1. The problem statement, all variables and given/known data
Prove 1^3 + 2^3 + ... + n^3 = (1 + 2 + ... + n)^2 for all natural numbers n.

2. Relevant equations

3. The attempt at a solution

Well, this seems like the typical induction proof, so I start by testing the hypothesis at 1: 1^3 = 1^2 = 1. Then I assume that the equation is true for n, and try to prove it true for n + 1.

1 ^3 + 2^3 + ... + n^3 + (n + 1)^3 = (1 + 2 + ... + n)^2 + (n + 1)^3

I have this, but how do I get it to be (1 + 2 + ... + n + n + 1)^2? Is it some crazy factorization that I'm overlooking? It seems pretty easy.

1. The problem statement, all variables and given/known data

Prove that 7^n - 6n - 1 is divisible by 36 for all positive integers n.

2. Relevant equations

3. The attempt at a solution

Well, the statement seems to be saying the following: 7^n - 6n - 1 = 36k, where k is a positive integer. As with the first problem, testing it with 1 works. Assuming it is true for n + 1 would mean the following, if I'm correct:

7^(n + 1) - 6(n + 1) - 1 = 36j, where j is a positive integer. At this point, I'm not sure how to proceed.

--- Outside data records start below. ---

(** * Briefly frontend: session and summary-collection controllers

    A shallow embedding of the React front end of Briefly:

    - [RequestService.js]: the axios wrappers (the resource gateway);
    - [App.js]: [AuthProvider], with [logout] and [verifyToken];
    - [SummariesList.js]: the list component, its fetch, delete and
      share handlers and the two filtered views.

    JavaScript values are modelled by [jsval]; an exception is the [Throw]
    branch of [completion].  An [async] handler is cut at its [await]: the
    part that runs when the handler is called, and the part that runs when
    the awaited promise settles.  React state is a record and each setter
    is a record update; the handlers below never read a state variable
    after having set it, except through a functional update, which the
    state-passing style models exactly. *)

From Stdlib Require Import ZArith String Ascii List Bool Lia.
From stdpp Require Import base option list strings gmap.
(** * WebGL Lab: the numeric core (mat4.ts and sphere.ts)

    A shallow embedding of [src/core/math/mat4.ts] and
    [src/core/mesh/sphere.ts], and the properties the specification states
    about them; then of what the pages compute with them
    ([src/pages/transform01.ts], [src/pages/sphere01.ts]), of the helpers
    that call the WebGL context ([src/core/gl/shader.ts],
    [src/core/gl/texture.ts]) and of the router ([src/router.ts]), with
    further properties of the code.

    Conventions of the embedding.

    - A JavaScript number that the code uses as a count or an index
      ([stacks], [slices], loop counters, array offsets) is a [Z]: the
      statements are about integer arguments, in the range where the
      arithmetic of counts is exact.
    - Every other number is a value of a carrier [num] with the operations
      the code applies to it (classes [Number] and [MathObject]): the code
      is embedded once, for any arithmetic.  [fround] is the conversion a
      [Float32Array] applies on every store.  Two arithmetics are given:
      binary64 floating point with stores rounded to binary32, which is
      what the program runs on, and the real numbers, which give the exact
      value of every expression the program evaluates.  A statement of
      exact equality, or one "within floating-point tolerance" for every
      input, is examined in floating point, where a number beyond the
      range of a [Float32Array] is stored as an infinity; what holds of
      the exact values is proved for the reals.  The [Math] object of the
      reals has the sine and cosine of analysis; that of floating point
      takes the implementation's approximations as parameters, ECMAScript
      fixing the values at zero, NaN and the infinities only.
    - A typed array is a list of fixed length, written by index with
      stdpp's list insert: as in JavaScript, a store outside the array does
      nothing.  A [Uint16Array] keeps a stored integer modulo 2^16.
    - [console.warn] appends a line to the console, and a [RangeError]
      ends the call: [js A] is the state-and-error monad of both.
    - [new Float32Array(len)] and [new Uint16Array(len)] raise a
      [RangeError] when [len] is negative or above [2^53 - 1], and when
      the host does not provide the bytes: what a host provides is a
      parameter ([Memory]), of which only this is assumed, that a buffer of
      at most a mebibyte is always provided.
    - The sphere mesh is embedded a second time with its arrays as objects
      of a store ([sphere_objects]), to tell the arrays of two calls
      apart; the two embeddings are proved to agree.
    - The parameters that the source gives a default ([radius = 1],
      [stacks = 32], [slices = 64]; [tz = 0], [sz = 1]) are always passed.
    - Code that calls the WebGL context is a tree of calls, each going on
      from what the context answers; a run against a context gives the
      calls in order, with their answers, and the value returned or the
      message of the [Error] thrown.  What a context answers is not fixed:
      the statements hold for every context.
    - The router's effects on the page (the history, the outlet, the call
      of a renderer) are listed in order; [location.hash] is an argument. *)

From Corelib Require Import PrimFloat FloatOps SpecFloat FloatAxioms.
From Stdlib Require Import ZArith List Lia Reals Lra.
From stdpp Require Import base numbers list strings pretty.

Local Open Scope Z_scope.

(** ** Numbers *)

Class Number (num : Type) := {
  of_Z : Z → num;            (* an integer used as a number, e.g. [slice] in [slice / slices] *)
  NaN : num;                 (* what an absent array element yields in arithmetic *)
  num_add : num → num → num;
  num_mul : num → num → num;
  num_div : num → num → num;
  fround : num → num         (* the conversion of a Float32Array store *)
}.

(** What the code uses of the [Math] object. *)
Class MathObject (num : Type) := {
  Math_sin : num → num;
  Math_cos : num → num;
  Math_PI : num
}.

(** Subtraction and the unary minus, which [rotationZ] and [ortho] use. *)
Class Signed (num : Type) := {
  num_sub : num → num → num;
  num_neg : num → num
}.

(** [x ? a : b] on a number: zero and NaN are falsy. *)
Class Truthy (num : Type) := {
  truthy : num → bool
}.

(** Arithmetic on numbers is written [⊕], [⊗] and [⊘]; [+], [*] and [/]
    stay those of the integers. *)
Infix "⊕" := num_add (at level 50, left associativity).
Infix "⊗" := num_mul (at level 40, left associativity).
Infix "⊘" := num_div (at level 40, left associativity).
Infix "⊖" := num_sub (at level 50, left associativity).

(** *** Floating point: binary64, and binary32 in a [Float32Array] *)

Definition float_of_Z (z : Z) : float :=
  SF2Prim (binary_normalize prec emax z 0 false).

(** [Math.fround]: the nearest binary32 value, ties to even; beyond the
    binary32 range an infinity, and NaN, infinities and zeros as they are. *)
Definition float_fround (x : float) : float :=
  match Prim2SF x with
  | S754_finite s m e => SF2Prim (binary_normalize 24 128 (cond_Zopp s (Zpos m)) e s)
  | _ => x
  end.

Global Instance Number_float : Number float := {|
  of_Z := float_of_Z;
  NaN := nan;
  num_add := PrimFloat.add;
  num_mul := PrimFloat.mul;
  num_div := PrimFloat.div;
  fround := float_fround
|}.

Global Instance Signed_float : Signed float := {|
  num_sub := PrimFloat.sub;
  num_neg := PrimFloat.opp
|}.

Global Instance Truthy_float : Truthy float := {|
  truthy := λ x, negb (is_zero x || is_nan x)
|}.

(** The [Math] object in floating point.  ECMAScript fixes [Math.PI] and
    the sine and cosine of NaN, of the infinities and of the zeros; any
    other value is implementation-approximated, and is here a parameter. *)
Definition Math_float (sin_approx cos_approx : float → float) : MathObject float := {|
  Math_sin := λ x,
    if is_nan x || is_infinity x then nan
    else if is_zero x then x else sin_approx x;
  Math_cos := λ x,
    if is_nan x || is_infinity x then nan
    else if is_zero x then 1%float else cos_approx x;
  Math_PI := 0x1.921fb54442d18p+1%float
|}.

(** An implementation of little precision, the first terms of the two
    series, to run the code on. *)
Definition series_sin (x : float) : float :=
  (x - x * x * x / 6 + x * x * x * x * x / 120)%float.

Definition series_cos (x : float) : float :=
  (1 - x * x / 2 + x * x * x * x / 24)%float.

Definition series_math : MathObject float := Math_float series_sin series_cos.

(** *** Exact arithmetic: the real numbers

    No rounding on a store, and the sine, cosine and pi of analysis.  The
    reals have no NaN; the value given for it is read only outside an
    array. *)

Global Instance Number_R : Number R := {|
  of_Z := IZR;
  NaN := 0%R;
  num_add := Rplus;
  num_mul := Rmult;
  num_div := Rdiv;
  fround := λ x, x
|}.

Global Instance Math_R : MathObject R := {|
  Math_sin := sin;
  Math_cos := cos;
  Math_PI := PI
|}.

Global Instance Signed_R : Signed R := {|
  num_sub := Rminus;
  num_neg := Ropp
|}.

Global Instance Truthy_R : Truthy R := {|
  truthy := λ x, if Req_dec_T x 0 then false else true
|}.

(** ** Typed arrays *)

Definition to_uint16 (v : Z) : Z := v mod 65536.

Section typed_arrays.
Context {A : Type}.

(** [a[i] = v] on a typed array: ignored unless [0 <= i < a.length]. *)
Definition ta_set (a : list A) (i : Z) (v : A) : list A :=
  if decide (0 ≤ i) then <[Z.to_nat i := v]> a else a.

(** [a[i]] read as [Some v], or [None] for [undefined]. *)
Definition ta_lookup (a : list A) (i : Z) : option A :=
  if decide (0 ≤ i) then a !! Z.to_nat i else None.

End typed_arrays.

Section number_arrays.
Context {num : Type} `{!Number num}.

(** [new Float32Array(n)] for a literal length: [n] zeros. *)
Definition Float32Array_alloc (n : nat) : list num := replicate n (of_Z 0).

Definition f32_set (a : list num) (i : Z) (v : num) : list num :=
  ta_set a i (fround v).

(** An element read inside an arithmetic expression. *)
Definition f32_get (a : list num) (i : Z) : num :=
  default NaN (ta_lookup a i).

End number_arrays.

Definition Uint16Array_alloc (n : nat) : list Z := replicate n 0.

Definition u16_set (a : list Z) (i : Z) (v : Z) : list Z :=
  ta_set a i (to_uint16 v).

(** ** Loops *)

(** [n] iterations of [body], the counter starting at [i] and stepping by one. *)
Fixpoint for_loop {S : Type} (n : nat) (i : Z) (body : Z → S → S) (s : S) : S :=
  match n with
  | O => s
  | S n' => for_loop n' (i + 1) body (body i s)
  end.

(** [for (let i = 0; i < hi; i++) body] *)
Definition for_below {S : Type} (hi : Z) (body : Z → S → S) (s : S) : S :=
  for_loop (Z.to_nat hi) 0 body s.

(** [for (let i = 0; i <= hi; i++) body] *)
Definition for_upto {S : Type} (hi : Z) (body : Z → S → S) (s : S) : S :=
  for_loop (Z.to_nat (hi + 1)) 0 body s.

(** ** Effects: the console and exceptions *)

Inductive exn := RangeError.

Definition js (A : Type) : Type := list string → list string * (exn + A).

Global Instance js_ret : MRet js := λ A a out, (out, inr a).

Global Instance js_bind : MBind js := λ A B f m out,
  match m out with
  | (out', inl e) => (out', inl e)
  | (out', inr a) => f a out'
  end.

Definition throw {A : Type} (e : exn) : js A := λ out, (out, inl e).

Definition console_warn (msg : string) : js () := λ out, (out ++ [msg], inr ()).

(** The memory of the host: whether it provides a buffer of so many
    bytes.  One of at most a mebibyte it always provides. *)
Class Memory := {
  allocates : Z → bool;
  allocates_small : ∀ bytes, 0 ≤ bytes ≤ 1048576 → allocates bytes = true
}.

(** The host with the least memory, and the host that never runs out. *)
Definition least_memory : Memory := {|
  allocates bytes := bool_decide (bytes ≤ 1048576);
  allocates_small bytes H := bool_decide_eq_true_2 _ (proj2 H)
|}.

Definition endless_memory : Memory := {|
  allocates bytes := true;
  allocates_small bytes H := eq_refl
|}.

(** Whether [new T(len)] succeeds: [len] must be an index, from 0 to
    [2^53 - 1], and the host must provide [len * T.BYTES_PER_ELEMENT]
    bytes. *)
Definition can_allocate {memory : Memory} (bytes_per_element len : Z) : bool :=
  bool_decide (0 ≤ len ≤ 9007199254740991) && allocates (len * bytes_per_element).

(** [new Float32Array(len)] and [new Uint16Array(len)] for a computed
    length: a [RangeError] when the array cannot be allocated. *)
Definition Float32Array_new {num : Type} `{!Number num} {memory : Memory} (len : Z) :
    js (list num) :=
  if can_allocate 4 len then mret (Float32Array_alloc (Z.to_nat len))
  else throw RangeError.

Definition Uint16Array_new {memory : Memory} (len : Z) : js (list Z) :=
  if can_allocate 2 len then mret (Uint16Array_alloc (Z.to_nat len))
  else throw RangeError.

(** ** src/core/math/mat4.ts *)

Module mat4.
Section mat4.
Context {num : Type} `{!Number num}.

(** Column-major: element (row, col) is at index [col * 4 + row]. *)
Definition Mat4 : Type := list num.

Local Notation "a .[ i ]" := (f32_get a i) (at level 1, format "a .[ i ]").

I know I'm probably overlooking some obvious stuff here, so a little hint is probably all I'll need to finish these problems off. Thanks! :)

2. Jan 21, 2008

Mathdope

Try to substitute something else for (1+2+...+n). The formula for it is not that hard to derive.
7^(n+1) = 7^n*7. You are assuming that 7^n = 36k + 6n + 1. See what happens.

3. Jan 21, 2008

rock.freak667

$$1^3 + 2^3 + ... + n^3=\sum_{n=0} ^{N} n^3$$

$$(1 + 2 + ... + n)^2 =(\sum_{n=0} ^{N} n)^2$$

Do you know what $\sum_{n=0} ^{N} n$ represents?

4. Jan 22, 2008

steelphantom

Thanks guys for your help! I solved the second problem. The first problem is still puzzling me a bit. Here's what I have:

$$1^3 + 2^3 + ... + n^3 = \sum_{n=0} ^{N} n)^2 + (n + 1)^3$$

Still not sure how to add those two terms together. I'm sure it's very easy, but I'm just not seeing it.

5. Jan 22, 2008

HallsofIvy

Staff Emeritus
The same question, again, can you write
$\sum_{n=0}^N n$
in a "closed" form and then square?

6. Jan 22, 2008

steelphantom

Got it! Thank you. :)